A Solid Foundation: Toyota Family Teacher of the Year Award Winner, Runner-up Arm Parents With the Tools to Improve Children’s Academic Outcomes
$20,000 Grant will Fund Outreach to 7,000 More Families Through Innovative Literacy Program
When Jean Ciborowski Fahey of Weymouth, Mass., joins a circle of moms and newborns, she condenses decades of knowledge about brain development into a 20-minute message that’s straightforward and provides parents ways to help their children develop a strong foundation for learning.
“It’s important that parents of all income and education levels understand the benefits of early reading and its profound impact on the future success of their children,” Ciborowski Fahey said. “Our classes and the book give parents the tools to help their child start life on the right path.”

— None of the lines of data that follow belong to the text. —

(** C2. Amended: when the first [os.makedirs] raises, the exception leaves
    the script if [log_path] begins with the characters [/tmp] (no second
    call is made), and so does the exception of the second call if that one
    raises too: at most two calls are made and no third path is tried.  The
    test is on the characters of [log_path], not on where the path lies. *)
Theorem C2_error_propagates
    (m : machine) (environ : gmap string string) (t t1 : gset loc) (e : OSError) :
  let h := osname m in
  let lp := log_path_init m environ in
  makedirs m (OsPath.dirname h lp) t = Raise e t1 ->
  (startswith lp "/tmp" = true ->
     log_path m environ t =
       Run (inr e) t1 [Makedirs (OsPath.dirname h lp) (Some e)])
  /\ (startswith lp "/tmp" = false ->
      forall e' t2,
        makedirs m (OsPath.dirname h (log_path_tmp h)) t1 = Raise e' t2 ->
        log_path m environ t =
          Run (inr e') t2
            [Makedirs (OsPath.dirname h lp) (Some e);
             Makedirs (OsPath.dirname h (log_path_tmp h)) (Some e')])
  /\ length (calls (log_path m environ t)) <= 2.
Proof.
  intros h lp H1. repeat split.
  - intros H2. now apply log_path_reraise.
  - intros H2 e' t2 H3. now apply log_path_second_raises with (t1 := t1).
  - unfold log_path. fold h lp. rewrite H1.
    destruct (negb (startswith lp "/tmp")); [|simpl; lia].
    destruct (makedirs m _ t1); simpl; lia.
Qed.

(** C2, instances: [PESAPAL_LOG_PATH=/tmp/forbidden/pesapal.log] where
    [/tmp/forbidden] cannot be created, and
    [PESAPAL_LOG_PATH=/root/forbidden/pesapal.log] where
    [/tmp/pesapal_logs] cannot be created either. *)
Lemma C2_witness_tmp_forbidden :
  log_path linux (pinned "/tmp/forbidden/pesapal.log") linux_tree =
    Run (inr PermissionError) linux_tree
      [Makedirs "/tmp/forbidden" (Some PermissionError)]
  /\ log_path linux_readonly (pinned "/root/forbidden/pesapal.log") linux_tree =
    Run (inr PermissionError) linux_tree
      [Makedirs "/root/forbidden" (Some PermissionError);
       Makedirs "/tmp/pesapal_logs" (Some PermissionError)].
Proof.
  split.
  - apply (C2_error_propagates linux (pinned "/tmp/forbidden/pesapal.log")
             linux_tree linux_tree PermissionError);
      vm_compute; reflexivity.
  - apply (C2_error_propagates linux_readonly (pinned "/root/forbidden/pesapal.log")
             linux_tree linux_tree PermissionError);
      vm_compute; reflexivity.
Defined.

(** C2 as stated fails for a path that lies under [/tmp] without beginning
    with the characters [/tmp]: with
    [PESAPAL_LOG_PATH=//tmp/forbidden/pesapal.log] the directory
    [//tmp/forbidden] is [/tmp/forbidden], inside [/tmp]; its creation is
    refused, and the script does not let the exception escape but makes the
    second call and ends with [/tmp/pesapal_logs/pesapal.log]. *)
Lemma C2_counterexample_double_slash :
  let environ := pinned "//tmp/forbidden/pesapal.log" in
  let r := log_path linux environ linux_tree in
  OsPath.dirname posix (log_path_init linux environ) = "//tmp/forbidden"
  /\ locate linux linux_tree "//tmp/forbidden" = Some ("/", ["tmp"; "forbidden"])
  /\ locate linux linux_tree "/tmp" = Some ("/", ["tmp"])
  /\ makedirs linux "//tmp/forbidden" linux_tree = Raise PermissionError linux_tree
  /\ startswith (log_path_init linux environ) "/tmp" = false
  /\ calls r =
       [Makedirs "//tmp/forbidden" (Some PermissionError);
        Makedirs "/tmp/pesapal_logs" None]
  /\ value r = inl "/tmp/pesapal_logs/pesapal.log".
Proof. repeat split; vm_compute; reflexivity. Qed.

(** C3. When [PESAPAL_LOG_PATH] is set to [P] and [os.makedirs] creates
    the directory of [P], the script ends with exactly [P], after that one
    call, and the directory of [P] exists. *)
Theorem C3_override_returned
    (m : machine) (environ : gmap string string) (t t1 : gset loc) (P : string) :
  environ !! "PESAPAL_LOG_PATH" = Some P ->
  makedirs m (OsPath.dirname (osname m) P) t = Return t1 ->
  log_path m environ t =
    Run (inl P) t1 [Makedirs (OsPath.dirname (osname m) P) None]
  /\ isdir m t1 (OsPath.dirname (osname m) P) = true.
Proof.
  intros HP HM.
  assert (E : log_path_init m environ = P) by now apply getenv_set.
  split.
  - rewrite <- E in HM |- *. now apply log_path_first.
  - now apply makedirs_Return_isdir in HM.
Qed.

(** C3, instance: [PESAPAL_LOG_PATH=/srv/app/logs/pesapal.log]. *)
Lemma C3_witness_srv_logs :
  log_path linux (pinned "/srv/app/logs/pesapal.log") linux_tree =
    Run (inl "/srv/app/logs/pesapal.log")
      ({[ ("/", ["srv"; "app"; "logs"]) ]} ∪ linux_tree)
      [Makedirs "/srv/app/logs" None]
  /\ isdir linux ({[ ("/", ["srv"; "app"; "logs"]) ]} ∪ linux_tree)
       "/srv/app/logs" = true.
Proof.
  apply (C3_override_returned linux (pinned "/srv/app/logs/pesapal.log")
           linux_tree ({[ ("/", ["srv"; "app"; "logs"]) ]} ∪ linux_tree)
           "/srv/app/logs/pesapal.log");
    vm_compute; reflexivity.
Defined.

(** C4. On a POSIX host without [PESAPAL_LOG_PATH], [log_path] is
    [/tmp/pesapal_logs/pesapal.log]: the script ends with it as soon as
    [/tmp/pesapal_logs] can be created, never ends with another path, and
    the directory [/tmp/pesapal_logs] exists whenever it ends normally. *)
Theorem C4_posix_default
    (m : machine) (environ : gmap string string) (t : gset loc) :
  osname m = posix ->
  environ !! "PESAPAL_LOG_PATH" = None ->
  log_path_init m environ = "/tmp/pesapal_logs/pesapal.log"
  /\ (forall t1,
        makedirs m "/tmp/pesapal_logs" t = Return t1 ->
        log_path m environ t =
          Run (inl "/tmp/pesapal_logs/pesapal.log") t1
            [Makedirs "/tmp/pesapal_logs" None]
        /\ isdir m t1 "/tmp/pesapal_logs" = true)
  /\ (forall p,
        value (log_path m environ t) = inl p ->
        p = "/tmp/pesapal_logs/pesapal.log"
        /\ isdir m (tree (log_path m environ t)) "/tmp/pesapal_logs" = true).
Proof.
  intros Hh He.
  assert (E : log_path_init m environ = "/tmp/pesapal_logs/pesapal.log").
  { unfold log_path_init, default_log_dir. rewrite Hh.
    now rewrite getenv_unset. }
  split; [exact E|]. split.
  - intros t1 HM. split; [|now apply makedirs_Return_isdir in HM].
    unfold log_path. rewrite E, Hh. simpl OsPath.dirname.
    change (PosixPath.dirname "/tmp/pesapal_logs/pesapal.log")
      with "/tmp/pesapal_logs".
    now rewrite HM.
  - intros p. unfold log_path. rewrite E, Hh.
    change (OsPath.dirname posix "/tmp/pesapal_logs/pesapal.log")
      with "/tmp/pesapal_logs".
    destruct (makedirs m "/tmp/pesapal_logs" t) as [t1|e t1] eqn:HM.
    + simpl. intros [= <-]. split; [reflexivity|].
      now apply makedirs_Return_isdir in HM.
    + simpl. discriminate.
Qed.
(* ===== verification/Machine.v ===== *)
(** Status machines.

    [Machine] is the interface a status enumeration with guarded changes
    promises: which changes the code lets through and which statuses are
    final.  [mreach] and the lemmas about it are shared by the sandbox,
    plan, run, graph and agent-instance statuses; [status_map_sim] relates
    a machine to a coarser one.  The section [table] is the table-driven
    machine the sandbox code builds from its [VALID_TRANSITIONS]. *)

From S2P Require Import Prelude.

(** * The interface *)

Class Machine (S : Type) : Type := {
  mstep : S → S → bool;
  mfinal : S → bool;
  mfinal_stuck : ∀ s t, mfinal s = true → mstep s t = true → s = t;
}.

Section reach.
Context {S : Type} `{Machine S}.

Definition mreach : S → S → Prop := rtc (λ s t, mstep s t = true).

Lemma mreach_refl s : mreach s s.
Proof. apply rtc_refl. Qed.
Lemma mreach_step s t : mstep s t = true → mreach s t.
Proof. intros. by apply rtc_once. Qed.
Lemma mreach_trans s t u : mreach s t → mreach t u → mreach s u.
Proof. intros. by etrans. Qed.

Lemma mreach_inv (P : S → Prop) s t :
  (∀ x y, P x → mstep x y = true → P y) → P s → mreach s t → P t.
Proof. intros HP Hs. induction 1; eauto. Qed.

Lemma final_absorbing s t : mfinal s = true → mreach s t → t = s.
Proof.
  intros Hf. induction 1 as [|x y z Hxy _ IH]; [done|].
  pose proof (mfinal_stuck _ _ Hf Hxy); subst. auto.
Qed.

(** A run of statuses, each change let through. *)
Fixpoint accepts (s : S) (path : list S) : bool :=
  match path with [] => true | t :: path' => mstep s t && accepts t path' end.

Fixpoint path_end (s : S) (path : list S) : S :=
  match path with [] => s | t :: path' => path_end t path' end.

Lemma accepts_reach path : ∀ s, accepts s path = true → mreach s (path_end s path).
Proof.
  induction path as [|t path IH]; intros s; simpl; [intros; apply mreach_refl|].
  intros [Hst Hp]%andb_true_iff. eapply mreach_trans; [by apply mreach_step|auto].
Qed.

Lemma reach_by_path s t path : path_end s path = t → accepts s path = true → mreach s t.
Proof. intros <-. apply accepts_reach. Qed.
End reach.

#[export] Hint Resolve mreach_refl mreach_step : memstack.

(** * Forward simulation between machines *)

Section sim.
Context {A B : Type} `{Machine A, Machine B} (f : A → B).

(** A change of [A] is a change, or no change, of the coarser [B]. *)
Definition status_map_sim (x y : A) : Prop :=
  mstep x y = true → f x = f y ∨ mstep (f x) (f y) = true.

Lemma status_map_sim_reach x y :
  (∀ x y, status_map_sim x y) → mreach x y → mreach (f x) (f y).
Proof.
  intros Hsim. induction 1 as [|x y z Hxy _ IH]; [apply mreach_refl|].
  destruct (Hsim x y Hxy) as [->|Hs]; [done|].
  eapply mreach_trans; [by apply mreach_step|done].
Qed.
End sim.

(** * Table-driven machines *)

Record StateTransition (S : Type) : Type := mkTransition {
  from_status : S;
  to_status : S;
  description : string;
}.
Arguments mkTransition {S}.
Arguments from_status {S}.
Arguments to_status {S}.
Arguments description {S}.

Inductive transition_error (S : Type) : Type :=
  | InvalidStateTransitionError (from to : S) (sandbox_id : option string).
Arguments InvalidStateTransitionError {S}.

Section table.
Context {S : Type} `{EqDecision S}.
Context (VALID_TRANSITIONS : list (StateTransition S)) (TERMINAL_STATES : list S).

Definition add_transition (m : list (S * list S)) (t : StateTransition S)
    : list (S * list S) :=
  let m := if dmem (from_status t) m then m else dset (from_status t) [] m in
  dset (from_status t) (set_add (to_status t) (dget_or [] (from_status t) m)) m.

(** The lookup table [__init__] builds. *)
Definition table_map : list (S * list S) := foldl add_transition [] VALID_TRANSITIONS.

Definition table_can_transition (from to : S) : bool :=
  if decide (from = to) then true
  else if decide (from ∈ TERMINAL_STATES) then false
  else bool_decide (to ∈ dget_or [] from table_map).

Definition table_transition (from to : S) (sandbox_id : option string)
    : result (transition_error S) S :=
  if table_can_transition from to then Ok to
  else Err (InvalidStateTransitionError from to sandbox_id).

Definition table_valid_transitions (from : S) : list S :=
  if decide (from ∈ TERMINAL_STATES) then [] else dget_or [] from table_map.

Definition table_description (from to : S) : option string :=
  description <$>
    List.find (λ t, bool_decide (from_status t = from) && bool_decide (to_status t = to))
      VALID_TRANSITIONS.

Lemma add_transition_spec m t from to :
  to ∈ dget_or [] from (add_transition m t) ↔
  to ∈ dget_or [] from m ∨ (from = from_status t ∧ to = to_status t).
Proof.
  unfold add_transition, dget_or, dmem.
  destruct (decide (from_status t = from)) as [<-|Hne].
  - rewrite dget_dset_eq; simpl. rewrite elem_of_set_add.
    destruct (dget (from_status t) m) eqn:E; [rewrite E|rewrite dget_dset_eq];
      simpl; set_solver.
  - rewrite dget_dset_ne by done.
    destruct (dget (from_status t) m); [|rewrite dget_dset_ne by done]; naive_solver.
Qed.

Lemma table_map_spec from to :
  to ∈ dget_or [] from table_map ↔
  ∃ t, t ∈ VALID_TRANSITIONS ∧ from_status t = from ∧ to_status t = to.
Proof.
  unfold table_map.
  assert (∀ l m, to ∈ dget_or [] from (foldl add_transition m l) ↔
    to ∈ dget_or [] from m ∨ ∃ t, t ∈ l ∧ from_status t = from ∧ to_status t = to) as Hl.
  { induction l as [|t l IH]; intros m; simpl; [set_solver|].
    rewrite IH, add_transition_spec. setoid_rewrite elem_of_cons. naive_solver. }
  rewrite Hl. unfold dget_or. simpl. set_solver.
Qed.

Lemma table_can_transition_spec from to :
  table_can_transition from to = true ↔
  from = to ∨ (from ∉ TERMINAL_STATES ∧
    ∃ t, t ∈ VALID_TRANSITIONS ∧ from_status t = from ∧ to_status t = to).
Proof.
  unfold table_can_transition. rewrite <-table_map_spec.
  repeat case_decide; rewrite ?bool_decide_eq_true; naive_solver.
Qed.

Lemma table_valid_transitions_spec from to :
  to ∈ table_valid_transitions from ↔
  from ∉ TERMINAL_STATES ∧
    ∃ t, t ∈ VALID_TRANSITIONS ∧ from_status t = from ∧ to_status t = to.
Proof.
  unfold table_valid_transitions. rewrite <-table_map_spec. case_decide; set_solver.
Qed.

Lemma table_description_spec from to d :
  table_description from to = Some d →
  ∃ t, t ∈ VALID_TRANSITIONS ∧ from_status t = from ∧ to_status t = to ∧ description t = d.
Proof.
  unfold table_description. intros (t & Ht & ->)%fmap_Some.
  apply List.find_some in Ht as [Hin Ht]. split_bools.
  exists t. by rewrite list_elem_of_In.
Qed.

Lemma table_description_None from to :
  table_description from to = None ↔
  ¬ ∃ t, t ∈ VALID_TRANSITIONS ∧ from_status t = from ∧ to_status t = to.
Proof.
  unfold table_description. rewrite fmap_None. split.
  - intros Hf (t & Hin & Hfrom & Hto). apply list_elem_of_In in Hin.
    apply (List.find_none _ _ Hf) in Hin. simpl in Hin. split_bools; done.
  - intros Hn. destruct (List.find _ _) as [t|] eqn:Hf; [|done].
    apply List.find_some in Hf as [Hin Ht]. split_bools.
    destruct Hn. exists t. by rewrite list_elem_of_In.
Qed.

Lemma table_description_is_Some from to :
  is_Some (table_description from to) ↔
  ∃ t, t ∈ VALID_TRANSITIONS ∧ from_status t = from ∧ to_status t = to.
Proof.
  destruct (table_description from to) as [d|] eqn:E.
  - apply table_description_spec in E. naive_solver.
  - apply table_description_None in E. split; [by intros [? ?]|tauto].
Qed.
End table.

Lemma table_final_stuck {S} `{EqDecision S} (VT : list (StateTransition S)) (TS : list S) s t :
  bool_decide (s ∈ TS) = true → table_can_transition VT TS s t = true → s = t.
Proof.
  intros Hs%bool_decide_eq_true Ht%table_can_transition_spec. naive_solver.
Qed.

The Weymouth, Mass., community educator was named 2016 Toyota Family Teacher of the Year today by the National Center for Families Learning (NCFL) and Toyota for her efforts to educate parents of babies and young children about reading and brain development. Central to Ciborowski Fahey’s outreach strategy is a book she wrote, “Make Time for Reading: a story guide for parents of babies and young children.” Ciborowski Fahey will use the $20,000 grant from Toyota and NCFL to reprint her book in English and Spanish, which will enable her to reach nearly 7,000 more parents.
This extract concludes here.